Stored data:
-.-.-

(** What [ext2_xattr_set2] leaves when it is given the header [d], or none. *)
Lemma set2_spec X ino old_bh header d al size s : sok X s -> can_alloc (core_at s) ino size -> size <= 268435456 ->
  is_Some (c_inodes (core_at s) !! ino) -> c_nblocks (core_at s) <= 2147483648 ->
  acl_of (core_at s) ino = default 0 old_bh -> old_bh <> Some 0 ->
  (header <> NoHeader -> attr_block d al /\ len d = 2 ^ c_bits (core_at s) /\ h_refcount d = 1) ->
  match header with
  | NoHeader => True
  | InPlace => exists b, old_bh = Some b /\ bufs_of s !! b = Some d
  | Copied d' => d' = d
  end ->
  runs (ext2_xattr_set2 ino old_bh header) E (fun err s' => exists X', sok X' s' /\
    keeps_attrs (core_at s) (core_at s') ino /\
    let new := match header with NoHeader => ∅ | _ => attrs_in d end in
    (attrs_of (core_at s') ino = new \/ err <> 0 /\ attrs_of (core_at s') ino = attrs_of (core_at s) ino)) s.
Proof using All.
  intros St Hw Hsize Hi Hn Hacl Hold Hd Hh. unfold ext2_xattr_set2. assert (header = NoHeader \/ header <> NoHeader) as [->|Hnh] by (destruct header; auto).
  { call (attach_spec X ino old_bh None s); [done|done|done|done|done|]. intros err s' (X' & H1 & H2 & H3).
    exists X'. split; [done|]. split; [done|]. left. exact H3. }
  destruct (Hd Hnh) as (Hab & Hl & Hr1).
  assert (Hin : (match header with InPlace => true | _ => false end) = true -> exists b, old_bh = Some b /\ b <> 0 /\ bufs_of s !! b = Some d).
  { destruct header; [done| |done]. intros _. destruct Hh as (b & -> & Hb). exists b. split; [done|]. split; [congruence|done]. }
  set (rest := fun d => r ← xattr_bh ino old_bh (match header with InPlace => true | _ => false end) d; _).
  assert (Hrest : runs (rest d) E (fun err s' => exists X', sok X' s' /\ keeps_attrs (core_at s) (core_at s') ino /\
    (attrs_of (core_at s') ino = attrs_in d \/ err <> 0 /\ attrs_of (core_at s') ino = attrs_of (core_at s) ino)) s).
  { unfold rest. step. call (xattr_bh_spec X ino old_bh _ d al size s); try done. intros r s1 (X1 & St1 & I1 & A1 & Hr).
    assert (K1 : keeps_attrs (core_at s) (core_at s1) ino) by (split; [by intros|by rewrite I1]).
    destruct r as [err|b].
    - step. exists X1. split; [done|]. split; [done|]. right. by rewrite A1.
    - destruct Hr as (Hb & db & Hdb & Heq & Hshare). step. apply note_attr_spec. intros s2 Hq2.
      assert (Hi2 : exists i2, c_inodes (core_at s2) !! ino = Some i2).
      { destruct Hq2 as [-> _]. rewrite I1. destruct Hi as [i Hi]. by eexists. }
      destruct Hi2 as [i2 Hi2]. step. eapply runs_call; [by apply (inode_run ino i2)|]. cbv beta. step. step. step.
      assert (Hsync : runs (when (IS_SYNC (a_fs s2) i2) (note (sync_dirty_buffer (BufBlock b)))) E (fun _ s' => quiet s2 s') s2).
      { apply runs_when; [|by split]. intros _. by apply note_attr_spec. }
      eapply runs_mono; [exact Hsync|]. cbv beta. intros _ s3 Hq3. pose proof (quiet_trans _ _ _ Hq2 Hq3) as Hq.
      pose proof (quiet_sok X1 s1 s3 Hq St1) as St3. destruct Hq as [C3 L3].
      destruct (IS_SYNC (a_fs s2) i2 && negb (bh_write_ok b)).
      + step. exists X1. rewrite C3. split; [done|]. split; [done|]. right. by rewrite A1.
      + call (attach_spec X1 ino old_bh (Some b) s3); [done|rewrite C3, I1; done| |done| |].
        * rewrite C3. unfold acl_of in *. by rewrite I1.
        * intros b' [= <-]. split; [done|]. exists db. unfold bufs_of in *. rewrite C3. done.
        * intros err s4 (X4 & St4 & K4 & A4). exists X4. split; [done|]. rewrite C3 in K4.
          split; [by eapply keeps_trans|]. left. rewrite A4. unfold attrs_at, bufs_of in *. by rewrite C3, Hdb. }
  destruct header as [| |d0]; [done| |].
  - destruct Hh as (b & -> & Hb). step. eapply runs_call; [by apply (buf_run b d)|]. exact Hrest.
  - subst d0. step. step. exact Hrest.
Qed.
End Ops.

-.-.-

**ASSIGNED TASK**: Look above for the line holding "assert (Hsync : runs", then set down exactly that line and every line after it up to and including the line holding "by rewrite I1.", with nothing else.

**WRITTEN ANSWER**:
      assert (Hsync : runs (when (IS_SYNC (a_fs s2) i2) (note (sync_dirty_buffer (BufBlock b)))) E (fun _ s' => quiet s2 s') s2).
      { apply runs_when; [|by split]. intros _. by apply note_attr_spec. }
      eapply runs_mono; [exact Hsync|]. cbv beta. intros _ s3 Hq3. pose proof (quiet_trans _ _ _ Hq2 Hq3) as Hq.
      pose proof (quiet_sok X1 s1 s3 Hq St1) as St3. destruct Hq as [C3 L3].
      destruct (IS_SYNC (a_fs s2) i2 && negb (bh_write_ok b)).
      + step. exists X1. rewrite C3. split; [done|]. split; [done|]. right. by rewrite A1.
      + call (attach_spec X1 ino old_bh (Some b) s3); [done|rewrite C3, I1; done| |done| |].
        * rewrite C3. unfold acl_of in *. by rewrite I1.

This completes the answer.